• **WORK TASK**:
Give back only the lines in the records below from the one with "by apply list_elem_of_In." to the one with "assert (room_host v", both inclusive, word for word.

(Data records)
::::::::

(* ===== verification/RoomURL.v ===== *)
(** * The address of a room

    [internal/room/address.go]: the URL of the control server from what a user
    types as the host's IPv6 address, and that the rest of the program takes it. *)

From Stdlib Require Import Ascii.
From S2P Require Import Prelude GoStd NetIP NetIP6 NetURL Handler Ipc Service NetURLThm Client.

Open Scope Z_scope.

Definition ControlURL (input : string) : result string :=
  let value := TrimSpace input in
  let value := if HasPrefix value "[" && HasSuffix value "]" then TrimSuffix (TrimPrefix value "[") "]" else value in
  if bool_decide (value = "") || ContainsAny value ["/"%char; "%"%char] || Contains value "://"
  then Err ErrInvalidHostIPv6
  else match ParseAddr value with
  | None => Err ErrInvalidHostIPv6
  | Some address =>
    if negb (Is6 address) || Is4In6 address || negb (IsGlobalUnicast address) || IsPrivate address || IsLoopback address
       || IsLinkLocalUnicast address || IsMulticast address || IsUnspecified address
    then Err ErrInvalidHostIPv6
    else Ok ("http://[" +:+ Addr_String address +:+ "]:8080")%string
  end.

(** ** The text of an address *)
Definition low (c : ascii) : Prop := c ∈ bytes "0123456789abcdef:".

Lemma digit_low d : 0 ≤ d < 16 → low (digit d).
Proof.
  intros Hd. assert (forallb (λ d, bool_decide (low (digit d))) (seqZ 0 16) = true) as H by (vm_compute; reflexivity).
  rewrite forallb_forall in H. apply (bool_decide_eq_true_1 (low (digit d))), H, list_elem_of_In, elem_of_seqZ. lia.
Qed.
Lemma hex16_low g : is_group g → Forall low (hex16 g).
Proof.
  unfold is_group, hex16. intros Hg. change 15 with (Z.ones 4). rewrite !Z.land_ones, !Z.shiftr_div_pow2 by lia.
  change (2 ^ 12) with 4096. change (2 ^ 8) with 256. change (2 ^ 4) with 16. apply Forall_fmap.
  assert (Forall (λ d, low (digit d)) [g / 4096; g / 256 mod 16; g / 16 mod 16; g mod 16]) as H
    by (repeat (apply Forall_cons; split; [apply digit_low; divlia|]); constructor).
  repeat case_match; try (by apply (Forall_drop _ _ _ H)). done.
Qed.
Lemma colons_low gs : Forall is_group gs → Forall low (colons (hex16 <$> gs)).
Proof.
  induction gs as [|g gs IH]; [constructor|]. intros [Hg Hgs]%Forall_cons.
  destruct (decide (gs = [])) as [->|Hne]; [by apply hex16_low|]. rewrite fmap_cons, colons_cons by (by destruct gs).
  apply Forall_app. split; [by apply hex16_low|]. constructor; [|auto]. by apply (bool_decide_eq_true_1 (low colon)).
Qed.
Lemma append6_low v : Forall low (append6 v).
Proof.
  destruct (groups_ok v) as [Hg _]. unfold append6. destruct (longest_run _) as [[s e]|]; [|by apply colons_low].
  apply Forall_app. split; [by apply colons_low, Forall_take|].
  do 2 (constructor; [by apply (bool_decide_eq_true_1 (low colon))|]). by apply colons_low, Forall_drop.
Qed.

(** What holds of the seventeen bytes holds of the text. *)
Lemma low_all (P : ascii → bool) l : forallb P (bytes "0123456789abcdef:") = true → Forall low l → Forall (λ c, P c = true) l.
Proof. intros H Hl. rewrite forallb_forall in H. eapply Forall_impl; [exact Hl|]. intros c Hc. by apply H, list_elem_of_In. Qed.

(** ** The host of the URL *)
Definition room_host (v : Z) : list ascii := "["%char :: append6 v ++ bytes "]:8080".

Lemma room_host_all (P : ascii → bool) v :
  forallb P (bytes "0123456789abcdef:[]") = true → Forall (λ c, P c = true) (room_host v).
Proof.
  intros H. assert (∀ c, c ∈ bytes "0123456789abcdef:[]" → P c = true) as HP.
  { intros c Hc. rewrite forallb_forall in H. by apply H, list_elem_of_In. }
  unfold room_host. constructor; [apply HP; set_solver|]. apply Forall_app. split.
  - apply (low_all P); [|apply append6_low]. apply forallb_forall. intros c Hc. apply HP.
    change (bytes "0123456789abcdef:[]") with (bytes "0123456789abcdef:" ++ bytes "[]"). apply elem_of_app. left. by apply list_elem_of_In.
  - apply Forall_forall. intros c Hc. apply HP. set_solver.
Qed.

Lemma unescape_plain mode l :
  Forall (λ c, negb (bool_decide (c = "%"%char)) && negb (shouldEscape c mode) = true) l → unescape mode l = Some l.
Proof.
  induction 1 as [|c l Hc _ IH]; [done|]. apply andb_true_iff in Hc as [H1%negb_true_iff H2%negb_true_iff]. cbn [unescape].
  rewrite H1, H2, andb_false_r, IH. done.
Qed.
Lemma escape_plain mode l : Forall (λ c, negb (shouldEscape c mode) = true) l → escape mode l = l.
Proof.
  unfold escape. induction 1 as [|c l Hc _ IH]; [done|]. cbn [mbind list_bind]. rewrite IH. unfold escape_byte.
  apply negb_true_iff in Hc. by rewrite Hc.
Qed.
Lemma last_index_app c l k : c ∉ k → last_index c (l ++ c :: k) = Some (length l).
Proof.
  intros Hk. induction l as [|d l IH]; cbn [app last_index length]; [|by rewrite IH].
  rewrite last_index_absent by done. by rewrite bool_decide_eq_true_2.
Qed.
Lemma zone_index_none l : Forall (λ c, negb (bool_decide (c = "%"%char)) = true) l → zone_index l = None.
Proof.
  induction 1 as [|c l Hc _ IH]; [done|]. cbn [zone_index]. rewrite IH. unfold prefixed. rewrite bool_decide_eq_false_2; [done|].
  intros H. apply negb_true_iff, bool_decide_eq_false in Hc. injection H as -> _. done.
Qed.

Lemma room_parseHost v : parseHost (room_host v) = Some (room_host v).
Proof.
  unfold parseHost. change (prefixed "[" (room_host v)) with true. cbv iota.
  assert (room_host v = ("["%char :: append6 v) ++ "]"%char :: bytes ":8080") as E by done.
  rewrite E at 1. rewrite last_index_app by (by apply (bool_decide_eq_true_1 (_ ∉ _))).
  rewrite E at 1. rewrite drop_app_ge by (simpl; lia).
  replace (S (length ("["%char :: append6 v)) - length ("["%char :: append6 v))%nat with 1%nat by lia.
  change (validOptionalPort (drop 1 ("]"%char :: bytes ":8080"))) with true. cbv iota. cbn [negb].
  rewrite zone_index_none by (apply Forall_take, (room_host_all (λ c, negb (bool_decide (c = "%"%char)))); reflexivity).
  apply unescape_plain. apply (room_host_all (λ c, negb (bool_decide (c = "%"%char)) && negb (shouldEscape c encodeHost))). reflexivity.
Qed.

::::::::

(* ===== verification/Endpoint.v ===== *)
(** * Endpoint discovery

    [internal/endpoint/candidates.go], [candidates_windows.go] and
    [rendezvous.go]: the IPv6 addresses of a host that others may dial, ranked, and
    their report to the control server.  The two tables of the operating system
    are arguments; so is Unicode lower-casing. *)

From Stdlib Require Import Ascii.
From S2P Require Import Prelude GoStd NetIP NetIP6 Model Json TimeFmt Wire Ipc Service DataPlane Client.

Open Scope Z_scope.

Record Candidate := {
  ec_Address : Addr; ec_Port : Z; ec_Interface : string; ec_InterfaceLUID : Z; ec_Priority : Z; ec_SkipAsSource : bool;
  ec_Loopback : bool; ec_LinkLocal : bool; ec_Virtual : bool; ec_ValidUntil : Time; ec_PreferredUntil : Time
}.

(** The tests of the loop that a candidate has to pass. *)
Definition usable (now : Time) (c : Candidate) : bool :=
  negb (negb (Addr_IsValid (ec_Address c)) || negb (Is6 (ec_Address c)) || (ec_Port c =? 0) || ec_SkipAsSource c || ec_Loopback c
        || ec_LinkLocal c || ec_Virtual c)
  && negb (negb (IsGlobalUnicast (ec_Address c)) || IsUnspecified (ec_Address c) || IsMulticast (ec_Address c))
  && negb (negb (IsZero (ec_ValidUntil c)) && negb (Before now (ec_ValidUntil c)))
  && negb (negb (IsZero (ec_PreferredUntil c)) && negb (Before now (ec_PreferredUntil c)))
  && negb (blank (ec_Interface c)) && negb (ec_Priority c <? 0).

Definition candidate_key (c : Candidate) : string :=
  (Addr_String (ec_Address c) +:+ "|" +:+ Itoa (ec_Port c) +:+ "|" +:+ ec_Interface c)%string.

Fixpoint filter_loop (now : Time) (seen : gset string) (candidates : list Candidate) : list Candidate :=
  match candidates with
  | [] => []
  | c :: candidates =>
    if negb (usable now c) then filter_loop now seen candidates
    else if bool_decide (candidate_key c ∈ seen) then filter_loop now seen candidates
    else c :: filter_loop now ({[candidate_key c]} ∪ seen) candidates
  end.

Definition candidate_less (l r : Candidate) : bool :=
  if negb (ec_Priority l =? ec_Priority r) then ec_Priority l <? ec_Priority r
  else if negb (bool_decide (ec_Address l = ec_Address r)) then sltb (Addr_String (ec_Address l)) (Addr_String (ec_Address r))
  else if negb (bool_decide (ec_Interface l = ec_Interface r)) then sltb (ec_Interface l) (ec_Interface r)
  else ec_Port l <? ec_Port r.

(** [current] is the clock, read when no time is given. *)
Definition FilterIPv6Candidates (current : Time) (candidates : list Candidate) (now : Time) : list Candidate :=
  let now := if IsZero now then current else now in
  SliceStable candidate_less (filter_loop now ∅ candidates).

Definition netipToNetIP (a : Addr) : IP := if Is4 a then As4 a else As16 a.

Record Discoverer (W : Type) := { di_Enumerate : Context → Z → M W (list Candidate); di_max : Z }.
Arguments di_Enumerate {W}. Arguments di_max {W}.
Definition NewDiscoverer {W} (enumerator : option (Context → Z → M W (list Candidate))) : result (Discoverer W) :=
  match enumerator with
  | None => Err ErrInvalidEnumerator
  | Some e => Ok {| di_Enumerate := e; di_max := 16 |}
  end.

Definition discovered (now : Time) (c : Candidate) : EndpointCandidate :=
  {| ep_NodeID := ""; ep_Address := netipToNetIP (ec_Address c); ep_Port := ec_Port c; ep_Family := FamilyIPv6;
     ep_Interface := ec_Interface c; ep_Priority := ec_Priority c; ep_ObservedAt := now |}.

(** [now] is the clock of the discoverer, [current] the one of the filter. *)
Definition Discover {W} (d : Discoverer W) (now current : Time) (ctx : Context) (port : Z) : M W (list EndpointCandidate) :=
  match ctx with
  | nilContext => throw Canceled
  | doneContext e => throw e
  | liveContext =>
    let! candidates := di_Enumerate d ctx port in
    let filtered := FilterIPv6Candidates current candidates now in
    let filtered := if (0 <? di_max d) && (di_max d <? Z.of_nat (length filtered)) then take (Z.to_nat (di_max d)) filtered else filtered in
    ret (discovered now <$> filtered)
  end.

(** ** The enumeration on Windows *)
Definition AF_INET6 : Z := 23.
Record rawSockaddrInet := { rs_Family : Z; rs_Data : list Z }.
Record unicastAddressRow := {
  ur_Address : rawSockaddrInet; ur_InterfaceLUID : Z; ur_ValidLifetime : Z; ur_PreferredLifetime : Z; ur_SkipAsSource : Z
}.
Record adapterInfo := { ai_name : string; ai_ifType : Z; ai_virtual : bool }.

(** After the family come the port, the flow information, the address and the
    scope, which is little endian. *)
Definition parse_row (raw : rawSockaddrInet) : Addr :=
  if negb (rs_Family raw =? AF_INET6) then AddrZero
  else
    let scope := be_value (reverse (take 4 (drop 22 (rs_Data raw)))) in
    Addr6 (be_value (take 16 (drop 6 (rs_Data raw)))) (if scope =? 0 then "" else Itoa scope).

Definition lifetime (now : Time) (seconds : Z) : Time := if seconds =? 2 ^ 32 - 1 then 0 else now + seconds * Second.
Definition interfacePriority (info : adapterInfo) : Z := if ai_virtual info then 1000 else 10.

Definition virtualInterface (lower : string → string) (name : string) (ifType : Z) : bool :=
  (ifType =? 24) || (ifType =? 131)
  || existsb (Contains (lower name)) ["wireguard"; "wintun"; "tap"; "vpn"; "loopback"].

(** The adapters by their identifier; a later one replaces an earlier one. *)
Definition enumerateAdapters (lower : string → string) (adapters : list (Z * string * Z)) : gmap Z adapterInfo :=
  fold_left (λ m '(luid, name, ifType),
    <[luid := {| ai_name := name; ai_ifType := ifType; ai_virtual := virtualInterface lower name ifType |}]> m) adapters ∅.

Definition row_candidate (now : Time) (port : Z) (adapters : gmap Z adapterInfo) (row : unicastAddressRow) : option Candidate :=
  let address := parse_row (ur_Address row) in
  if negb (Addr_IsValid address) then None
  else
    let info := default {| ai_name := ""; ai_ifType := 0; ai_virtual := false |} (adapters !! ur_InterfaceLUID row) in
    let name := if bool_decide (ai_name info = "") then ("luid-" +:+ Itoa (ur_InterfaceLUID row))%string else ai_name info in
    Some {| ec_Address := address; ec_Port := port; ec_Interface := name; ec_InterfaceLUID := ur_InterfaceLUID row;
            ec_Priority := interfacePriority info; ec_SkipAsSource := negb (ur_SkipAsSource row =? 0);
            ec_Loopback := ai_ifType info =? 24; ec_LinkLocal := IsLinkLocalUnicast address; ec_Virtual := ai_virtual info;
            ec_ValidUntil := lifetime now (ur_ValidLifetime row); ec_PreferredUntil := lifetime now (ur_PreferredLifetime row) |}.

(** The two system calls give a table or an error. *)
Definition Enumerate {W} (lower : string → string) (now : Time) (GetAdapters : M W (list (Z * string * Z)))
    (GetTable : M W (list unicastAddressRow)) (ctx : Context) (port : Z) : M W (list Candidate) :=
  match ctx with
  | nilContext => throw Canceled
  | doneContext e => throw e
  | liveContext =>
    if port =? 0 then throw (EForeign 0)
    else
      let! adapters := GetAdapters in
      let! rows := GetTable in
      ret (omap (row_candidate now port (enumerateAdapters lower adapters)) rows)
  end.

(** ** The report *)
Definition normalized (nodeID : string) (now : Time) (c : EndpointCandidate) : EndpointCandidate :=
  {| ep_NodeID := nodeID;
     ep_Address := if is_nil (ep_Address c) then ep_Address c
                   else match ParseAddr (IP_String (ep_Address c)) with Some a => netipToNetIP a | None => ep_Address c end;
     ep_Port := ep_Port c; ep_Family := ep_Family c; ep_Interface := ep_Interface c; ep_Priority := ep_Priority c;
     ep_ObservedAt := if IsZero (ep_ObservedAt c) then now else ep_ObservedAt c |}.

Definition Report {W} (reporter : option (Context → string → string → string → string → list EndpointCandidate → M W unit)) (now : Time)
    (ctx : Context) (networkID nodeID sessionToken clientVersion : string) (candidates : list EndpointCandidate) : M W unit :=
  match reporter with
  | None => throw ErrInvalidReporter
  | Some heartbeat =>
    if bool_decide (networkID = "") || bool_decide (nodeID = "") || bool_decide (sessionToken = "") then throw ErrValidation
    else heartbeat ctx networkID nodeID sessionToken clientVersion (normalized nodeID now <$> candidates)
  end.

::::::::

• **YOUR SOLUTION**:
    change (bytes "0123456789abcdef:[]") with (bytes "0123456789abcdef:" ++ bytes "[]"). apply elem_of_app. left. by apply list_elem_of_In.
  - apply Forall_forall. intros c Hc. apply HP. set_solver.
Qed.

Lemma unescape_plain mode l :
  Forall (λ c, negb (bool_decide (c = "%"%char)) && negb (shouldEscape c mode) = true) l → unescape mode l = Some l.
Proof.
  induction 1 as [|c l Hc _ IH]; [done|]. apply andb_true_iff in Hc as [H1%negb_true_iff H2%negb_true_iff]. cbn [unescape].
  rewrite H1, H2, andb_false_r, IH. done.
Qed.
Lemma escape_plain mode l : Forall (λ c, negb (shouldEscape c mode) = true) l → escape mode l = l.
Proof.
  unfold escape. induction 1 as [|c l Hc _ IH]; [done|]. cbn [mbind list_bind]. rewrite IH. unfold escape_byte.
  apply negb_true_iff in Hc. by rewrite Hc.
Qed.
Lemma last_index_app c l k : c ∉ k → last_index c (l ++ c :: k) = Some (length l).
Proof.
  intros Hk. induction l as [|d l IH]; cbn [app last_index length]; [|by rewrite IH].
  rewrite last_index_absent by done. by rewrite bool_decide_eq_true_2.
Qed.
Lemma zone_index_none l : Forall (λ c, negb (bool_decide (c = "%"%char)) = true) l → zone_index l = None.
Proof.
  induction 1 as [|c l Hc _ IH]; [done|]. cbn [zone_index]. rewrite IH. unfold prefixed. rewrite bool_decide_eq_false_2; [done|].
  intros H. apply negb_true_iff, bool_decide_eq_false in Hc. injection H as -> _. done.
Qed.

Lemma room_parseHost v : parseHost (room_host v) = Some (room_host v).
Proof.
  unfold parseHost. change (prefixed "[" (room_host v)) with true. cbv iota.
  assert (room_host v = ("["%char :: append6 v) ++ "]"%char :: bytes ":8080") as E by done.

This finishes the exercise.